----- Source material -----

(** * analyze-disk-performance: a shallow embedding of [main.py]

    The development follows the layout of the program:
    - [BufferFactory]    : [create_bytearray], [create_bytearray_killobytes]
    - [Validation]       : [validate_kwargs] over a small file-system state
    - [ContinuousWriter] : [write_byte_array_continuously] over a clock oracle
    - [ContiguousFiller] : [write_byte_array_contiguously] over a drive with
                           finite free space and a schedule of faults
    - [Benchmark]        : [create_byte_array_high_throughput]
    - [UsageMonitor]     : [disk_usage_monitor] over the successive answers
                           of [event.is_set()] and of the usage probe
    - [Main]             : [main], from the parsed arguments on
    followed by the vocabulary of the statements and, per component, the
    properties proved of it.

    Python integers are [Z]; a [bytearray] is a [list Z] whose elements lie in
    [0,256); an exception is a value of [exn] carried by [result]; a [while]
    loop takes fuel.  The environment enters as oracles: the successive
    values of [time.time()], the successive draws of [random.randint], and
    what happens to each operation on the drive.  Readings of the clock
    are rationals ([Q]): the rounding of floating-point subtraction is not
    modelled, the comparisons the program makes on them are.  A write reaches
    the file at once (the buffering of file objects is not modelled), and
    logging is left out, except for the line the monitor logs each round. *)

From Stdlib Require Import ZArith QArith Qround List Lia Lqa Bool.
From Stdlib Require Import Strings.Byte Strings.Ascii Strings.String.
From stdpp Require Import gmap strings sorting.
Import ListNotations.
Lemma shrinking_for_each {A : Type} (l : list A) (body : A -> M unit) :
  (forall x, shrinking (body x)) -> shrinking (for_each l body).
Proof.
  intros Hb. induction l as [|x l IH]; simpl.
  - apply shrinking_ret.
  - apply shrinking_bind; auto.
Qed.

Lemma shrinking_eliminate (option loc : string) : shrinking (eliminate option loc).
Proof.
  intros s. unfold eliminate, bind, getitem, setitem, ret.
  destruct (dict_get s loc) as [v|] eqn:E; simpl; [|apply shrunk_refl].
  destruct (String.eqb v option); simpl; [apply shrunk_refl|].
  eapply shrunk_set; [exact E | apply shrinks_remove_options].
Qed.

Lemma shrinking_simplify_option (area : dict string) (item : string * nat) :
  shrinking (simplify_option area item).
Proof.
  destruct item as [option n]. unfold simplify_option.
  destruct (String.length option =? n).
  - apply shrinking_for_each. intros loc. apply shrinking_eliminate.
  - destruct (String.length option <? n);
      [apply shrinking_raise | apply shrinking_ret].
Qed.

Lemma shrinking_simplify_area (area : dict string) : shrinking (simplify_area area).
Proof. apply shrinking_for_each. intros item. apply shrinking_simplify_option. Qed.

Lemma build_area_state (cells : list string) (area : dict string) (s : Sudoku) :
  fst (build_area cells area s) = s.
Proof.
  revert area. induction cells as [|cell cells IH]; intros area; simpl; [reflexivity|].
  unfold bind, getitem. destruct (dict_get s cell); simpl; [apply IH | reflexivity].
Qed.

Lemma shrinking_process_area (rows cols : string) :
  shrinking (process_area rows cols simplify_area).
Proof.
  intros s. unfold process_area, bind.
  pose proof (build_area_state (area_cells rows cols) [] s) as H.
  destruct (build_area (area_cells rows cols) [] s) as [s' [area|e]]; simpl in *;
    subst s'; [apply shrinking_simplify_area | apply shrunk_refl].
Qed.

Lemma shrinking_process_areas : shrinking (process_areas simplify_area).
Proof. apply shrinking_for_each. intros [rows cols]. apply shrinking_process_area. Qed.

Lemma simplify_loop_shrunk (fuel before after : nat) (s s' : Sudoku) (r : result unit) :
  simplify_loop fuel before after s = Some (s', r) -> shrunk s' s.
Proof.
  revert before after s. induction fuel as [|fuel IH]; intros before after s; simpl.
  - destruct (before =? after); [|discriminate]. intros [= <- <-]. apply shrunk_refl.
  - destruct (before =? after); [intros [= <- <-]; apply shrunk_refl|].
    pose proof (shrinking_process_areas s) as H.
    destruct (process_areas simplify_area s) as [s1 [[]|e]]; simpl in H.
    + intros H1%IH. eapply shrunk_trans; eassumption.
    + now intros [= <- <-].
Qed.

Lemma simplify_shrunk (s s' : Sudoku) (r : result bool) :
  simplify s = Some (s', r) -> shrunk s' s.
Proof.
  unfold simplify.
  destruct (simplify_loop (S (complexity s)) 0 (complexity s) s)
    as [[s1 [[]|e]]|] eqn:E; [| |discriminate];
    intros [= <- <-]; eapply simplify_loop_shrunk, E.
Qed.

(** The [while] loop of [simplify] always ends. *)
Lemma simplify_loop_total (fuel before : nat) (s : Sudoku) :
  complexity s < fuel -> simplify_loop fuel before (complexity s) s <> None.
Proof.
  revert before s. induction fuel as [|fuel IH]; intros before s Hf; [lia|].
  simpl. destruct (before =? complexity s); [discriminate|].
  pose proof (shrinking_process_areas s) as H. apply shrunk_complexity in H.
  destruct (process_areas simplify_area s) as [s1 [[]|e]]; simpl in H; [|discriminate].
  destruct (Nat.eq_dec (complexity s1) (complexity s)) as [E|E].
  - destruct fuel; simpl; rewrite <- E, Nat.eqb_refl; discriminate.
  - apply IH. lia.
Qed.

Lemma simplify_total (s : Sudoku) : simplify s <> None.
Proof.
  unfold simplify.
  pose proof (simplify_loop_total (S (complexity s)) 0 s ltac:(lia)) as H.
  destruct (simplify_loop (S (complexity s)) 0 (complexity s) s) as [[s1 [[]|e]]|];
    congruence.
Qed.

(** *** A pass that removes nothing *)

Lemma for_each_fixpoint {A : Type} (l : list A) (body : A -> M unit) (s : Sudoku) :
  (forall x, shrinking (body x)) ->
  for_each l body s = (s, Ret tt) ->
  forall x, In x l -> body x s = (s, Ret tt).
Proof.
  intros Hb. induction l as [|y l IH]; simpl; [tauto|].
  unfold bind. destruct (body y s) as [s1 [[]|e]] eqn:B; [|discriminate].
  intros H. assert (s1 = s) as ->.
  { apply shrunk_antisym.
    - pose proof (Hb y s) as H1. now rewrite B in H1.
    - pose proof (shrinking_for_each l body Hb s1) as H1. now rewrite H in H1. }
  intros x [<-|Hx]; [exact B | now apply IH].
Qed.

Lemma simplify_loop_stop (fuel n : nat) (s : Sudoku) :
  simplify_loop fuel n n s = Some (s, Ret tt).
Proof. destruct fuel; simpl; now rewrite Nat.eqb_refl. Qed.

(** When the loop of [simplify] ends normally, either it never ran or its
    last pass changed nothing and raised nothing. *)
Lemma simplify_loop_fixpoint (fuel before : nat) (s s' : Sudoku) :
  dict_ok s ->
  simplify_loop fuel before (complexity s) s = Some (s', Ret tt) ->
  (before = complexity s /\ s' = s)
  \/ process_areas simplify_area s' = (s', Ret tt).
Proof.
  revert before s. induction fuel as [|fuel IH]; intros before s Hs; simpl.
  - destruct (before =? complexity s) eqn:E; [|discriminate].
    apply Nat.eqb_eq in E. intros [= <-]. now left.
  - destruct (before =? complexity s) eqn:E.
    { apply Nat.eqb_eq in E. intros [= <-]. now left. }
    pose proof (shrinking_process_areas s) as Hsh.
    destruct (process_areas simplify_area s) as [s1 [[]|e]] eqn:P; simpl in Hsh;
      [|discriminate].
    intros H. right.
    destruct (IH _ _ (shrunk_ok _ _ Hsh Hs) H) as [[Hc ->]|Hfix]; [|exact Hfix].
    assert (s1 = s) as -> by (apply shrunk_same_complexity; auto).
    exact P.
Qed.

Lemma simplify_fixpoint (s s' : Sudoku) (b : bool) :
  dict_ok s -> simplify s = Some (s', Ret b) ->
  b = solved s'
  /\ ((complexity s = 0 /\ s' = s)
      \/ process_areas simplify_area s' = (s', Ret tt)).
Proof.
  intros Hs. unfold simplify.
  destruct (simplify_loop (S (complexity s)) 0 (complexity s) s)
    as [[s1 [[]|e]]|] eqn:E; [|discriminate|discriminate].
  intros [= <- <-]. split; [reflexivity|].
  destruct (simplify_loop_fixpoint _ _ _ _ Hs E) as [[Hc ->]|H]; auto.
Qed.

Lemma simplify_loop_S (fuel before after : nat) (s : Sudoku) :
  simplify_loop (S fuel) before after s
  = if before =? after then Some (s, Ret tt)
    else match process_areas simplify_area s with
         | (s', Ret _) => simplify_loop fuel after (complexity s') s'
         | (s', Raise e) => Some (s', Raise e)
         end.
Proof. reflexivity. Qed.

Lemma simplify_of_fixpoint (s : Sudoku) :
  (complexity s = 0 \/ process_areas simplify_area s = (s, Ret tt)) ->
  simplify s = Some (s, Ret (solved s)).
Proof.
  intros H. unfold simplify. rewrite simplify_loop_S.
  destruct (0 =? complexity s) eqn:E; [reflexivity|].
  destruct H as [H|H]; [rewrite H in E; discriminate|].
  now rewrite H, simplify_loop_stop.
Qed.

Lemma simplify_raises (s s' : Sudoku) (e : exn) :
  complexity s <> 0 -> process_areas simplify_area s = (s', Raise e) ->
  simplify s = Some (s', Raise e).
Proof.
  intros Hc H. unfold simplify. rewrite simplify_loop_S.
  destruct (0 =? complexity s) eqn:E; [apply Nat.eqb_eq in E; congruence|].
  now rewrite H.
Qed.

(** ** What an area pass sees: the area and its option counts *)

Lemma dict_set_absent {V : Type} (d : dict V) (k : string) (v : V) :
  ~ In k (map fst d) -> dict_set d k v = d ++ [(k, v)].
Proof.
  induction d as [|[k0 v0] d IH]; simpl; [reflexivity|].
  intros H. destruct (String.eqb k0 k) eqn:E.
  - apply String.eqb_eq in E. tauto.
  - rewrite IH; tauto.
Qed.

Lemma value_get (s : Sudoku) (cell v : string) :
  dict_get s cell = Some v -> value s cell = v.
Proof. unfold value. now intros ->. Qed.

Lemma area_of_keys (s : Sudoku) (cells : list string) :
  map fst (area_of s cells) = cells.
Proof. unfold area_of. rewrite map_map. simpl. apply map_id. Qed.

Lemma area_of_values (s : Sudoku) (cells : list string) :
  map snd (area_of s cells) = map (value s) cells.
Proof. unfold area_of. now rewrite map_map. Qed.
Lemma call_spec this (op : Operator Val W) s c s' :
  transformer_extends op ->
  call this op s = Some (c, s') ->
  exists r, c = Normal r /\
    heap s `prefix_of` heap s' /\
    length (heap s) <= r < length (heap s').
Proof.
  intros Hop H. destruct (call_derive this op) as (cb & Heq & Hcb).
  rewrite Heq in H. eapply derive_spec; eauto.
Qed.

Lemma calls_spec (script : list (Ref * Operator Val W)) s c s' :
  Forall (fun c => transformer_extends c.2) script ->
  calls script s = Some (c, s') ->
  exists rs, c = Normal rs /\
    length rs = length script /\
    heap s `prefix_of` heap s' /\
    Forall (fun r => length (heap s) <= r < length (heap s')) rs /\
    NoDup rs.
Proof.
  intros Hall. revert s c s'.
  induction Hall as [| [this op] rest Hop _ IH]; intros s c s' H.
  - inversion H; subst. exists []. repeat split; auto using NoDup_nil_2.
  - cbn [calls] in H. unfold bind at 1 in H.
    destruct (call this op s) as [[c1 s1] |] eqn:E1; [| discriminate].
    destruct (call_spec _ _ _ _ _ Hop E1) as (r & -> & Hpre1 & Hr).
    unfold bind in H.
    destruct (calls rest s1) as [[c2 s2] |] eqn:E2; [| discriminate].
    destruct (IH _ _ _ E2) as (rs & -> & Hlen & Hpre2 & Hrs & Hnd).
    inversion H; subst. exists (r :: rs).
    pose proof (prefix_length _ _ Hpre1). pose proof (prefix_length _ _ Hpre2).
    repeat split.
    + simpl. now rewrite Hlen.
    + etransitivity; eassumption.
    + constructor; [lia |].
      eapply Forall_impl; [exact Hrs |]. simpl. intros; lia.
    + constructor; [| exact Hnd].
      intros Hin. rewrite Forall_forall in Hrs.
      specialize (Hrs _ Hin). simpl in Hrs. lia.
Qed.
(** * Go slice patterns: values, pointer to a slice, slice of pointers

    A shallow embedding of the three Go programs of the repository
    (the behaviour demo [main.go], the benchmark data generators, and
    [examples/side_effects_and_nil/main.go]) together with the parts of the
    Go runtime and standard library they rely on: nil and non-nil slices,
    pointers into a heap of records, [append], [make], [sort.Slice] and
    [encoding/json]. *)

From Stdlib Require Import ZArith String Ascii DecimalString Lia.
From Stdlib Require Import Sorting.Permutation Sorting.Sorted.
From stdpp Require Import base option list sorting.

Set Warnings "-register-all".

Local Open Scope string_scope.
Local Open Scope list_scope.
Local Open Scope Z_scope.

(** ** Go values shared by the three programs *)

Module Go.

(** A slice as a value: the nil slice, or a non-nil slice holding [xs]
    ([slice_of nil] is the empty, non-nil slice that [make] and the
    literal [[]T{}] return). *)
Inductive slice (A : Type) : Type :=
| nil_slice
| slice_of (xs : list A).

Arguments nil_slice {A}.
Arguments slice_of {A} xs.

(** [make([]T, 0, c)] *)
Definition make0 {A} : slice A := slice_of [].

(** What [for _, x := range s] visits, and [len(s)]. *)
Definition elems {A} (s : slice A) : list A :=
  match s with
  | nil_slice => []
  | slice_of xs => xs
  end.

Definition len {A} (s : slice A) : nat := length (elems s).

Definition slice_map {A B} (f : A -> B) (s : slice A) : slice B :=
  match s with
  | nil_slice => nil_slice
  | slice_of xs => slice_of (List.map f xs)
  end.

(** [append(s, x)]: the result is never nil. *)
Definition append1 {A} (s : slice A) (x : A) : slice A :=
  slice_of (elems s ++ [x]).

(** [append(s, t...)]: appending nothing returns [s] itself, also when
    [s] is nil. *)
Definition append {A} (s t : slice A) : slice A :=
  match elems t with
  | [] => s
  | ys => slice_of (elems s ++ ys)
  end.

(** Go's [int] and [uint] on a 64-bit platform, with their wrap-around. *)
Definition int_max : Z := 2 ^ 63 - 1.

Definition wrap_int (z : Z) : Z := (z + 2 ^ 63) mod 2 ^ 64 - 2 ^ 63.

(** The conversion [uint(z)]. *)
Definition to_uint (z : Z) : Z := z mod 2 ^ 64.

(** [make([]T, n)] goes through [makeslice] of the runtime, which panics
    ("len out of range") on a negative length and on a length whose
    [size * n] bytes exceed [maxAlloc], 2^48 on a 64-bit platform. *)
Definition maxAlloc : Z := 2 ^ 48.

Definition make_panics (size n : Z) : bool :=
  (n <? 0) || (maxAlloc <? size * n).

(** [strconv.Itoa] *)
Definition Itoa (z : Z) : string := NilZero.string_of_int (Z.to_int z).

(** String comparison [s < t]: lexicographic on bytes. *)
Definition string_lt (s t : string) : bool := String.ltb s t.

End Go.

(** ** Pointers and the heap they point into *)

Module Mem.

(** Addresses. *)
Abbreviation loc := nat (only parsing).

(** A pointer is nil or the address of a heap cell. *)
Inductive ptr : Type :=
| PNil
| PRef (l : loc).

Arguments PRef l%_nat.

Definition is_nil (p : ptr) : bool :=
  match p with PNil => true | PRef _ => false end.

Definition non_nil (p : ptr) : bool := negb (is_nil p).

(** A pointer to a cell allocated at address [n] or later. *)
Definition fresh_from (n : nat) (q : ptr) : Prop :=
  match q with
  | PNil => False
  | PRef l => (n <= l)%nat
  end.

-----

Task goal:
Your answer must be the count of lines in the data that contain "Require", with no added words.

Your solution:
6